◆ Excerpted records:

(** Siblings have different paths, and so have the nodes below them. *)
Lemma sibling_paths path e i j t u :
  path_rest t → path_rest u →
  child_path path (node_kind e) i +:+ t = child_path path (node_kind e) j +:+ u → i = j.
Proof.
  intros Ht Hu H. unfold child_path in H.
  assert (pretty i +:+ t = pretty j +:+ u) as Hij.
  { destruct (str_truthy path); rewrite !string_app_assoc in H;
      by repeat apply string_app_inv_head in H. }
  apply no_slash_split in Hij; [|apply pretty_nat_slash..|done|done].
  by apply (inj (pretty (A:=nat))) in Hij.
Qed.

Lemma string_app_cancel (a b : string) : a = a +:+ b → b = "".
Proof.
  induction a as [|x a IH]; [done|]. rewrite string_app_cons. intros [= H]. by apply IH.
Qed.

Lemma child_path_ne path e i t : path ≠ child_path path (node_kind e) i +:+ t.
Proof.
  unfold child_path. intros H. destruct (str_truthy path) eqn:Ht.
  - rewrite !string_app_assoc in H. by apply string_app_cancel in H.
  - destruct path; [|done]. by destruct e.
Qed.

Lemma fmap_bind {A B C} (f : A → list B) (g : B → C) l :
  g <$> (l ≫= f) = l ≫= λ x, g <$> f x.
Proof. induction l; [done|]. rewrite !bind_cons, fmap_app. by f_equal. Qed.

Lemma preorder_paths_NoDup e : ∀ path, NoDup (preorder_nodes path e).*1.
Proof.
  induction e as [e IH] using Expr_children_ind. intros path.
  rewrite preorder_unfold, fmap_cons, fmap_bind. cbn [fst].
  assert (Hext : ∀ i c q, node_children e !! i = Some c →
    q ∈ (preorder_nodes (child_path path (node_kind e) i) c).*1 →
    ∃ t, q = child_path path (node_kind e) i +:+ t ∧ path_rest t).
  { intros i c q Hi ([q' x] & -> & Hx)%list_elem_of_fmap.
    apply preorder_below in Hx as [n Hx].
    by apply below_extends in Hx; [|apply child_path_truthy]. }
  constructor.
  - intros ([q c] & Hq & Hc)%list_elem_of_bind.
    apply elem_of_child_nodes in Hc as (i & Hi & ->).
    apply (Hext _ _ _ Hi) in Hq as (t & Hq & _). by apply child_path_ne in Hq.
  - apply NoDup_bind.
    + intros [q1 c1] [q2 c2] q H1 H2.
      apply elem_of_child_nodes in H1 as (i & Hi & ->), H2 as (j & Hj & ->).
      intros (t & Ht & ?)%(Hext _ _ _ Hi) (u & Hu & ?)%(Hext _ _ _ Hj).
      assert (i = j) as -> by (eapply sibling_paths; [..|by rewrite <-Ht]; done).
      congruence.
    + intros [q c] (i & Hi & ->)%elem_of_child_nodes.
      by apply (Forall_lookup_1 _ _ _ _ IH Hi).
    + apply (NoDup_fmap_1 fst), NoDup_alt. intros i j q.
      rewrite !list_lookup_fmap. unfold child_nodes. rewrite !list_lookup_imap.
      destruct (node_children e !! i) as [ci|] eqn:Hi; [|done].
      destruct (node_children e !! j) as [cj|] eqn:Hj; [|done].
      cbn. intros [= <-] [= H]. symmetry.
      eapply (sibling_paths path e _ _ "" ""); [by left..|]. by rewrite H.
Qed.

Lemma walk_paths_NoDup e : NoDup (walk e).*1.
Proof. rewrite walk_preorder. apply preorder_paths_NoDup. Qed.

◆ Task directions: Task for the records above: copy every line in which the word "eapply" occurs.

◆ Solution:
      assert (i = j) as -> by (eapply sibling_paths; [..|by rewrite <-Ht]; done).
      eapply (sibling_paths path e _ _ "" ""); [by left..|]. by rewrite H.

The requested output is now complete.